■ **Task requirements**
Restate the data that follows exactly as it stands, beginning with the first line and ending with the line that contains "(90.0 - sun.StandardZenith))".

[Stored data entries]
=== Section Start ===

(** C6. For every location and date, [RiseSetFor] for the Sun and for the
    Moon returns, and it returns the error [ErrNoRiseNoSet] exactly when
    neither the search for a rise nor the search for a set over the local
    day finds a crossing; when at least one does, it returns no error, each
    event that was found pinned to the requested date and the other one
    left at the zero [Time]. *)
Theorem RiseSetFor_error_iff_neither_found
    (loc : astroglide.Coordinates) (date : gotime.Time) :
  (exists riseRes setRes rs err,
     sun.riseSearch (astroglide.Lat loc) (astroglide.Lon loc) date
       (90.0 - sun.StandardZenith) = Some riseRes /\
     sun.setSearch (astroglide.Lat loc) (astroglide.Lon loc) date
       (90.0 - sun.StandardZenith) = Some setRes /\
     astroglide.RiseSetFor astroglide.Sun loc date = Some (rs, err) /\
     riseSetOutcome date riseRes setRes rs err) /\
  (exists riseRes setRes rs err,
     moon.riseSearch (astroglide.Lat loc) (astroglide.Lon loc) date
       = Some riseRes /\
     moon.setSearch (astroglide.Lat loc) (astroglide.Lon loc) date
       = Some setRes /\
     astroglide.RiseSetFor astroglide.Moon loc date = Some (rs, err) /\
     riseSetOutcome date riseRes setRes rs err).
Proof.
  split.
  - destruct (sun_searches_return (astroglide.Lat loc) (astroglide.Lon loc) date
                (90.0 - sun.StandardZenith)) as (r1 & r2 & H1 & H2).
    destruct (sunRiseSet_outcome loc date r1 r2 H1 H2) as (rs & err & Hs & Ho).
    exists r1, r2, rs, err.
    split; [exact H1|]. split; [exact H2|]. split; [exact Hs|exact Ho].
  - destruct (moon_searches_return (astroglide.Lat loc) (astroglide.Lon loc) date)
      as (r1 & r2 & H1 & H2).
    destruct (moonRiseSet_outcome loc date r1 r2 H1 H2) as (rs & err & Hs & Ho).
    exists r1, r2, rs, err.
    split; [exact H1|]. split; [exact H2|]. split; [exact Hs|exact Ho].
Qed.

(** ** Angles *)

Section Angles.

#[local] Open Scope R_scope.

Lemma Pi_pos : 0 < gomath.Pi.
Proof. exact PI_RGT_0. Qed.

Lemma Rad2Deg_eq (r : R) : timeutil.Rad2Deg r = r * 180 / PI.
Proof.
  unfold timeutil.Rad2Deg, gomath.Pi. replace 180.0 with 180 by lra. reflexivity.
Qed.

Lemma Rad2Deg_le (a b : R) : a <= b -> timeutil.Rad2Deg a <= timeutil.Rad2Deg b.
Proof.
  intros H. unfold timeutil.Rad2Deg, Rdiv.
  apply Rmult_le_compat_r.
  - left. apply Rinv_0_lt_compat. exact Pi_pos.
  - lra.
Qed.

Lemma Rad2Deg_lt (a b : R) : a < b -> timeutil.Rad2Deg a < timeutil.Rad2Deg b.
Proof.
  intros H. unfold timeutil.Rad2Deg, Rdiv.
  apply Rmult_lt_compat_r.
  - apply Rinv_0_lt_compat. exact Pi_pos.
  - lra.
Qed.

Lemma Rad2Deg_Pi (c : R) : timeutil.Rad2Deg (c * gomath.Pi) = c * 180.
Proof.
  rewrite !Rad2Deg_eq. pose proof Pi_pos. unfold gomath.Pi in *. field. lra.
Qed.

Lemma Rad2Deg_plus (a b : R) :
  timeutil.Rad2Deg (a + b) = timeutil.Rad2Deg a + timeutil.Rad2Deg b.
Proof.
  rewrite !Rad2Deg_eq. pose proof Pi_pos. unfold gomath.Pi in *. field. lra.
Qed.

Lemma Rad2Deg_0 : timeutil.Rad2Deg 0 = 0.
Proof.
  rewrite !Rad2Deg_eq. pose proof Pi_pos. unfold gomath.Pi in *. field. lra.
Qed.

(** [math.Atan2] returns an angle in (-Pi, Pi]. *)
Lemma Atan2_range (y x : R) :
  - gomath.Pi < gomath.Atan2 y x <= gomath.Pi.
Proof.
  pose proof Pi_pos as Hpi. unfold gomath.Atan2, gomath.Atan.
  destruct (Req_dec_T y 0).
  - destruct (Rle_dec 0 x); lra.
  - destruct (Req_dec_T x 0).
    + destruct (Rlt_dec 0 y); lra.
    + pose proof (atan_bound (y / x)) as Hb. unfold gomath.Pi in *.
      destruct (Rlt_dec x 0); [destruct (Rle_dec (atan (y / x)) 0)|]; lra.
Qed.

(** The normalisation [if ra < 0 { ra += 2 * math.Pi }] followed by the
    conversion to degrees gives a right ascension in [0, 360): the
    arctangent in degrees, plus 360 exactly when it is negative. *)
Lemma rightAscension_range (y x : R) :
  let a := gomath.Atan2 y x in
  let ra := if Rlt_dec a 0 then a + 2 * gomath.Pi else a in
  timeutil.Rad2Deg ra
  = timeutil.Rad2Deg a + (if Rlt_dec (timeutil.Rad2Deg a) 0 then 360 else 0) /\
  0 <= timeutil.Rad2Deg ra < 360.
Proof.
  intros a ra. subst ra.
  pose proof (Atan2_range y x) as Ha. fold a in Ha.
  pose proof Pi_pos as Hpi.
  pose proof (Rad2Deg_Pi 2) as H360.
  pose proof (Rad2Deg_Pi 1) as H180. rewrite Rmult_1_l in H180.
  pose proof (Rad2Deg_Pi (-1)) as Hm180.
  replace (-1 * gomath.Pi) with (- gomath.Pi) in Hm180 by lra.
  pose proof Rad2Deg_0 as H0.
  destruct (Rlt_dec a 0) as [Hneg|Hpos].
  - pose proof (Rad2Deg_lt a 0 Hneg) as H1.
    pose proof (Rad2Deg_lt (- gomath.Pi) a (proj1 Ha)) as H2.
    rewrite Rad2Deg_plus, H360.
    destruct (Rlt_dec (timeutil.Rad2Deg a) 0); lra.
  - pose proof (Rad2Deg_le 0 a ltac:(lra)) as H1.
    pose proof (Rad2Deg_le a gomath.Pi (proj2 Ha)) as H2.
    destruct (Rlt_dec (timeutil.Rad2Deg a) 0); lra.
Qed.

(** The declination is the arcsine in degrees, in [-90, 90]. *)
Lemma declination_range (z : R) :
  -90 <= timeutil.Rad2Deg (gomath.Asin z) <= 90.
Proof.
  pose proof (asin_bound z) as Hb. unfold gomath.Asin.
  pose proof (Rad2Deg_Pi (1 / 2)) as H90.
  pose proof (Rad2Deg_Pi (- (1 / 2))) as Hm90.
  pose proof (Rad2Deg_le (- (1 / 2) * gomath.Pi) (asin z)) as H1.
  pose proof (Rad2Deg_le (asin z) (1 / 2 * gomath.Pi)) as H2.
  unfold gomath.Pi in *. lra.
Qed.

(** The two loops on the hour angle stop because their condition fails,
    within the number of iterations the model allows them, and leave the
    angle in [-Pi, Pi]. *)
Lemma subWhileAbove_range (n : nat) :
  forall H,
    H <= gomath.Pi + 2 * gomath.Pi * INR n ->
    timeutil.subWhileAbove n H <= gomath.Pi /\
    (- gomath.Pi <= H -> - gomath.Pi <= timeutil.subWhileAbove n H).
Proof.
  pose proof Pi_pos as Hpi.
  induction n as [|n IH]; intros H Hb.
  - simpl in *. lra.
  - cbn [timeutil.subWhileAbove]. rewrite S_INR in Hb.
    destruct (Rlt_dec gomath.Pi H) as [Hgt|Hle].
    + destruct (IH (H - 2 * gomath.Pi) ltac:(lra)) as [H1 H2].
      split; [exact H1|]. intros _. apply H2. lra.
    + split; lra.
Qed.

Lemma addWhileBelow_range (n : nat) :
  forall H,
    - gomath.Pi - 2 * gomath.Pi * INR n <= H ->
    - gomath.Pi <= timeutil.addWhileBelow n H /\
    (H <= gomath.Pi -> timeutil.addWhileBelow n H <= gomath.Pi).
Proof.
  pose proof Pi_pos as Hpi.
  induction n as [|n IH]; intros H Hb.
  - simpl in *. lra.
  - cbn [timeutil.addWhileBelow]. rewrite S_INR in Hb.
    destruct (Rlt_dec H (- gomath.Pi)) as [Hlt|Hge].
    + destruct (IH (H + 2 * gomath.Pi) ltac:(lra)) as [H1 H2].
      split; [exact H1|]. intros _. apply H2. lra.
    + split; lra.
Qed.

Lemma wrapBound_spec (H : R) : Rabs H < 2 * gomath.Pi * INR (timeutil.wrapBound H).
Proof.
  pose proof Pi_pos as Hpi. unfold timeutil.wrapBound.
  set (q := Rabs H / (2 * gomath.Pi)).
  pose proof (archimed q) as [Hup _].
  assert (Hq : 0 <= q).
  { unfold q. apply Rmult_le_pos; [apply Rabs_pos|].
    left. apply Rinv_0_lt_compat. lra. }
  assert (Hz : (0 <= up q)%Z).
  { apply le_IZR. lra. }
  rewrite INR_IZR_INZ, Z2Nat.id by exact Hz.
  assert (Rabs H = q * (2 * gomath.Pi)) by (unfold q; field; lra).
  nra.
Qed.

Lemma wrapHourAngle_range (H : R) :
  - gomath.Pi <= timeutil.wrapHourAngle H <= gomath.Pi.
Proof.
  pose proof Pi_pos as Hpi. unfold timeutil.wrapHourAngle. cbv zeta.
  pose proof (wrapBound_spec H) as Hb.
  pose proof (Rle_abs H) as Ha.
  destruct (subWhileAbove_range (timeutil.wrapBound H) H ltac:(lra)) as [H1 _].
  set (H' := timeutil.subWhileAbove (timeutil.wrapBound H) H) in *.
  pose proof (wrapBound_spec H') as Hb'.
  pose proof (Rle_abs (- H')) as Ha'. rewrite Rabs_Ropp in Ha'.
  destruct (addWhileBelow_range (timeutil.wrapBound H') H' ltac:(lra)) as [H2 H3].
  split; [exact H2|apply H3; exact H1].
Qed.

End Angles.

(** ** Positions of the Sun and of the Moon *)

Section Positions.

#[local] Open Scope R_scope.

Lemma sin_cos_sq (x : R) : sin x * sin x + cos x * cos x = 1.
Proof. pose proof (sin2_cos2 x) as H. unfold Rsqr in H. exact H. Qed.

(** The third coordinate of a unit vector rotated about the first axis
    stays in [-1, 1]. *)
Lemma rotated_z_bound (clat slat clon slon seps ceps : R) :
  slat * slat + clat * clat = 1 ->
  slon * slon + clon * clon = 1 ->
  seps * seps + ceps * ceps = 1 ->
  -1 <= clat * slon * seps + slat * ceps <= 1.
Proof.
  intros Hlat Hlon Heps.
  set (p := clat * slon). set (q := slat).
  assert (Hpq : p * p + q * q <= 1).
  { unfold p, q. pose proof (Rle_0_sqr (clat * clon)) as H. unfold Rsqr in H. nra. }
  assert (Hv : (p * seps + q * ceps) * (p * seps + q * ceps) <= 1).
  { pose proof (Rle_0_sqr (p * ceps - q * seps)) as H. unfold Rsqr in H. nra. }
  nra.
Qed.

Lemma sun_z_bound (t : gotime.Time) :
  let '(x, y, z) := sun.equatorialVector t in -1 <= z <= 1.
Proof.
  unfold sun.equatorialVector, gomath.Sin. cbv zeta.
  match goal with
  | |- _ <= sin ?e * sin ?l <= _ =>
      pose proof (SIN_bound e); pose proof (SIN_bound l)
  end.
  nra.
Qed.

Lemma moon_z_bound (t : gotime.Time) :
  let '(x, y, z) := moon.equatorialVector t in -1 <= z <= 1.
Proof.
  unfold moon.equatorialVector, gomath.Sin, gomath.Cos. cbv zeta.
  match goal with
  | |- _ <= cos ?lat * sin ?lon * sin ?e + sin ?lat * cos ?e <= _ =>
      apply (rotated_z_bound (cos lat) (sin lat) (cos lon) (sin lon)
               (sin e) (cos e));
      apply sin_cos_sq
  end.
Qed.

End Positions.

(** C8. For every time, the geocentric position of the Sun has a right
    ascension in [0, 360) degrees, which is the two-argument arctangent of
    the rotated (x, y) in degrees plus 360 exactly when that is negative,
    and a declination in [-90, 90] degrees, which is the arcsine (of a value
    in [-1, 1]) in degrees; and so has the position of the Moon. *)
Theorem GeocentricEquatorialApprox_ranges (t : gotime.Time) :
  (let '(x, y, z) := sun.equatorialVector t in
   let a := timeutil.Rad2Deg (gomath.Atan2 y x) in
   let eq := sun.GeocentricEquatorialApprox t in
   (-1 <= z <= 1 /\
    sun.RA eq = a + (if Rlt_dec a 0 then 360 else 0) /\
    0 <= sun.RA eq < 360 /\
    sun.Dec eq = timeutil.Rad2Deg (gomath.Asin z) /\
    -90 <= sun.Dec eq <= 90)%R) /\
  (let '(x, y, z) := moon.equatorialVector t in
   let a := timeutil.Rad2Deg (gomath.Atan2 y x) in
   let eq := moon.GeocentricEquatorialApprox t in
   (-1 <= z <= 1 /\
    moon.RA eq = a + (if Rlt_dec a 0 then 360 else 0) /\
    0 <= moon.RA eq < 360 /\
    moon.Dec eq = timeutil.Rad2Deg (gomath.Asin z) /\
    -90 <= moon.Dec eq <= 90)%R).
Proof.
  split.
  - pose proof (sun_z_bound t) as Hz. unfold sun.GeocentricEquatorialApprox.
    destruct (sun.equatorialVector t) as [[x y] z]. cbv zeta.
    change (sun.RA {| sun.RA := ?r; sun.Dec := ?d |}) with r.
    change (sun.Dec {| sun.RA := ?r; sun.Dec := ?d |}) with d.
    destruct (rightAscension_range y x) as [Hra Hrng].
    split; [exact Hz|]. split; [exact Hra|]. split; [exact Hrng|].
    split; [reflexivity|apply declination_range].
  - pose proof (moon_z_bound t) as Hz. unfold moon.GeocentricEquatorialApprox.
    destruct (moon.equatorialVector t) as [[x y] z]. cbv zeta.
    change (moon.RA {| moon.RA := ?r; moon.Dec := ?d |}) with r.
    change (moon.Dec {| moon.RA := ?r; moon.Dec := ?d |}) with d.
    destruct (rightAscension_range y x) as [Hra Hrng].
    split; [exact Hz|]. split; [exact Hra|]. split; [exact Hrng|].
    split; [reflexivity|apply declination_range].
Qed.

=== Section End ===

■ **Output of the exercise**
(** C6. For every location and date, [RiseSetFor] for the Sun and for the
    Moon returns, and it returns the error [ErrNoRiseNoSet] exactly when
    neither the search for a rise nor the search for a set over the local
    day finds a crossing; when at least one does, it returns no error, each
    event that was found pinned to the requested date and the other one
    left at the zero [Time]. *)
Theorem RiseSetFor_error_iff_neither_found
    (loc : astroglide.Coordinates) (date : gotime.Time) :
  (exists riseRes setRes rs err,
     sun.riseSearch (astroglide.Lat loc) (astroglide.Lon loc) date
       (90.0 - sun.StandardZenith) = Some riseRes /\
     sun.setSearch (astroglide.Lat loc) (astroglide.Lon loc) date
       (90.0 - sun.StandardZenith) = Some setRes /\
     astroglide.RiseSetFor astroglide.Sun loc date = Some (rs, err) /\
     riseSetOutcome date riseRes setRes rs err) /\
  (exists riseRes setRes rs err,
     moon.riseSearch (astroglide.Lat loc) (astroglide.Lon loc) date
       = Some riseRes /\
     moon.setSearch (astroglide.Lat loc) (astroglide.Lon loc) date
       = Some setRes /\
     astroglide.RiseSetFor astroglide.Moon loc date = Some (rs, err) /\
     riseSetOutcome date riseRes setRes rs err).
Proof.
  split.
  - destruct (sun_searches_return (astroglide.Lat loc) (astroglide.Lon loc) date
                (90.0 - sun.StandardZenith)) as (r1 & r2 & H1 & H2).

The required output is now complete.